Would it hurt if I told you that these moments, these actions, these feelings, these shared events were with a girl, who was not you?
What if I were to suspend these moments in time, embed them within eternity? Capture the illicit moment within an image to remember these moments by, and to hold onto? Would this devour your heart and tear the life you have created from within? Rip apart your soul like the monster it has become? Cast shadows on what you hoped would be the burning feeling of compassion and devotion inside?
Would it kill you too see, that even with a friend, so much pain can be dealt, so much agony can be spread. The darkness dampens the heart and soul, casts shadows on the love you had felt and the dreams once had. Until a new light is born, the understanding of the wrong. The pure desire, the dedication somehow just can’t outweigh this darkness, these shadows, this pure feeling of pain.
This boys heart would never do this to someone as deserving as you. However as we stand now, lead astray, to easily to believe that this world around this boy has fallen to pieces because it’s as if this boys heart was not enough to hold you back, defend the compassion and integrity of love an lust or allow for your direction of thought to be based on the love this boy has to offer.
The pain dealt to the middle of this boys heart from the lack of loves integrity. Loves overwhelming devotion. Loves pure dedication. Loves desire to beat with one heart alike. One heart in the same tune, the same pace, the same rhythm. One heart to share it’s story with for many sunsets and new dawns to come. The pain dealt to the middle of this boys heart has now become a cry to be saved from the hell it has been sentenced too.
Dedication, the fight for what you believe is right and fair, all in the war of love. I think this battle has become lost cause, but the battle of love that has been brought upon this boy, will be something that drags him through the depths of hell for he will not let go.

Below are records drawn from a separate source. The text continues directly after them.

(** * A shallow embedding of the oxen-libquic event loop, tickers, networks
    and the BT request/response stream, with the properties of its
    specification. *)

From Stdlib Require Import Ascii String ZArith Lia.
From stdpp Require Import base list gmap.

Local Open Scope char_scope.

(** ** Bytes *)

(** A [std::string_view] / [bstring_view] is modelled by the bytes it covers. *)
Abbreviation bytes := (list ascii).

Definition bytes_of (s : string) : bytes := list_ascii_of_string s.

Definition colon : ascii := ":".

(** * BTRequestStream: the incoming byte parser (btstream.cpp) *)
Module BTRequestStream.

(** [std::string_view::find_first_of(':')]: [None] plays [npos]. *)
Fixpoint find_colon (s : bytes) : option nat :=
  match s with
  | [] => None
  | c :: s' => if Ascii.eqb c colon then Some 0 else option_map S (find_colon s')
  end.

(** The value of a decimal digit character. *)
Definition digit_value (c : ascii) : option N :=
  let n := N_of_ascii c in
  if (48 <=? n)%N && (n <=? 57)%N then Some (n - 48)%N else None.

Definition is_digitb (c : ascii) : bool :=
  match digit_value c with Some _ => true | None => false end.

(** The leading run of decimal digits, as digit values. *)
Fixpoint digit_run (s : bytes) : list N :=
  match s with
  | [] => []
  | c :: s' => match digit_value c with Some d => d :: digit_run s' | None => [] end
  end.

Definition digits_value (ds : list N) : N :=
  fold_left (fun acc d => acc * 10 + d)%N ds 0%N.

Definition SIZE_MAX : N := (2 ^ 64 - 1)%N.

(** [std::from_chars(first, last, size_t&)]: parses the longest leading run of
    decimal digits; no digit gives [errc::invalid_argument], a value that does
    not fit a [size_t] gives [errc::result_out_of_range]. Both are [None]; the
    output value is written only on success. *)
Definition from_chars (s : bytes) : option N :=
  match digit_run s with
  | [] => None
  | ds => let v := digits_value ds in
          if (v <=? SIZE_MAX)%N then Some v else None
  end.

(** The parser part of a [BTRequestStream]: [current_len], [size_buf], [buf],
    and the application code the stream was closed with ([None] while open). *)
Record parser := mk_parser {
  current_len : N;
  size_buf : bytes;
  buf : bytes;
  closed_with : option N
}.

Definition set_current_len (st : parser) (v : N) : parser :=
  mk_parser v (size_buf st) (buf st) (closed_with st).
Definition set_size_buf (st : parser) (b : bytes) : parser :=
  mk_parser (current_len st) b (buf st) (closed_with st).
Definition set_buf (st : parser) (b : bytes) : parser :=
  mk_parser (current_len st) (size_buf st) b (closed_with st).

(** Modelled from the spec: [Stream::close(code)] and [is_closing()] (stream.cpp
    is not part of the sources): closing records the application error code,
    and a stream that has been closed is closing. *)
Definition close (st : parser) (code : N) : parser :=
  mk_parser (current_len st) (size_buf st) (buf st) (Some code).

Definition is_closing (st : parser) : bool :=
  match closed_with st with Some _ => true | None => false end.

(** Result of [parse_length]: a return value, or a thrown [invalid_argument]. *)
Inductive parse_result :=
| PLen (st : parser) (consumed : nat)
| PThrow (st : parser).

(** Result of [process_incoming]: the messages handed to [handle_input], in
    order, and whether the call returned or threw. *)
Inductive proc_result :=
| POk (st : parser) (msgs : list bytes)
| PErr (st : parser) (msgs : list bytes).

Section Parser.

(** Modelled from the spec: the configuration constants [MAX_REQ_LEN] and
    [MAX_REQ_LEN_ENCODED] and the protocol-error code [BPARSER_ERROR_EXCEPTION]
    are declared in btstream.hpp, which is not part of the sources; they are
    kept abstract. [MAX_REQ_LEN] is a [size_t] value. *)
Variable MAX_REQ_LEN : N.
Variable MAX_REQ_LEN_ENCODED : N.
Variable BPARSER_ERROR_EXCEPTION : N.

(** Modelled from the spec: the constructor [message{*this, std::move(buf)}]
    parses the assembled bytes with [oxenc::bt_list_consumer], which is not
    part of the sources. [message_ok body] is whether it returns; on [false]
    it throws out of [process_incoming]. *)
Variable message_ok : bytes -> bool.

(** [BTRequestStream::parse_length]. *)
Definition parse_length (st : parser) (req : bytes) : parse_result :=
  match find_colon req with
  | None =>
      if (MAX_REQ_LEN_ENCODED <=? N.of_nat (length req))%N then PThrow st
      else PLen st 0
  | Some pos =>
      match from_chars (take pos req) with
      | None => PThrow (close st BPARSER_ERROR_EXCEPTION)
      | Some v =>
          let st1 := set_current_len st v in
          if (v =? 0)%N || (MAX_REQ_LEN <? v)%N
          then PThrow (close st1 BPARSER_ERROR_EXCEPTION)
          else PLen st1 (S pos)
      end
  end.

(** The length-prefix part of one iteration of the [while] loop of
    [process_incoming]: [inl] continues with the body part, [inr] leaves
    the loop. *)
Definition pi_prefix (st : parser) (req : bytes) (acc : list bytes)
  : (parser * bytes) + proc_result :=
  if (current_len st =? 0)%N then
    match size_buf st with
    | _ :: _ =>
        let prev_len := length (size_buf st) in
        let st1 := set_size_buf st
                     (size_buf st ++ take (N.to_nat MAX_REQ_LEN_ENCODED) req) in
        match parse_length st1 (size_buf st1) with
        | PThrow st2 => inr (PErr st2 acc)
        | PLen st2 0 => inr (POk st2 acc)
        | PLen st2 consumed =>
            (* [consumed > prev_len]: [size_buf] holds no ':' *)
            inl (set_size_buf st2 [], drop (consumed - prev_len) req)
        end
    | [] =>
        match parse_length st req with
        | PThrow st2 => inr (PErr st2 acc)
        | PLen st2 0 => inr (POk (set_size_buf st2 (size_buf st2 ++ req)) acc)
        | PLen st2 consumed => inl (st2, drop consumed req)
        end
    end
  else inl (st, req).

(** The [while (not req.empty())] loop of [process_incoming]; each message
    handed to [handle_input] is appended to [acc]. After
    [message{*this, std::move(buf)}] the moved-from [buf] is empty; when the
    constructor throws, the exception leaves the loop with the messages
    handed on so far ([PErr]) and [current_len] still set. The loop
    runs on [fuel]: every iteration that goes round consumes at least one
    byte, so [S (length req)] iterations suffice. *)
Fixpoint pi_loop (fuel : nat) (st : parser) (req : bytes) (acc : list bytes)
  : proc_result :=
  match fuel with
  | O => POk st acc
  | S fuel' =>
      match req with
      | [] => POk st acc
      | _ :: _ =>
          match pi_prefix st req acc with
          | inr r => r
          | inl (st, req) =>
              if (current_len st <=? N.of_nat (length req + length (buf st)))%N
              then
                let '(st, req) :=
                  if (N.of_nat (length (buf st)) <? current_len st)%N then
                    let need := N.to_nat (current_len st) - length (buf st) in
                    (set_buf st (buf st ++ take need req), drop need req)
                  else (st, req) in
                let msg := buf st in
                if message_ok msg
                then pi_loop fuel' (set_current_len (set_buf st []) 0) req (acc ++ [msg])
                else PErr (set_buf st []) acc
              else POk (set_buf st (buf st ++ req)) acc
          end
      end
  end.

You’ll never really find those perfect words, something more than just, goodbye. It’s hard to remember the good times when there’s just so much heartache, and they deserve more than that. They deserve more than just one single moment of sadness. So just remember. That when there’s enough love in our hearts it burns like a fucking supernova, then there’s sure as hell enough love in our heart to smile that famous smile. We all lose someone at some point in our lives, but don’t ever let go of that smile, Hold on forever. Because that’s our final dedication.
- Ben Bruce
Asking Alexandria
The image of fallacy burnt into these eyes through betrayal and a lack of dedication has destroyed said famous smile. The hounds of discord will cry through the night to alleviate and remedy the devoured heart and tortured soul. For these hounds will not rest until this heart has reached slumber, for this pain and suffering seeks permanent rest through the break of dawn and through eternal sunrise. This hearts desire, is to share no more.
To this boy we say goodnight, and hope that one day he will become a man and in the man, a woman will see the happiness to be shared. Explored. Given. The dedication. Devotion. The passion, the desire, it will be so powerful… Lust will die.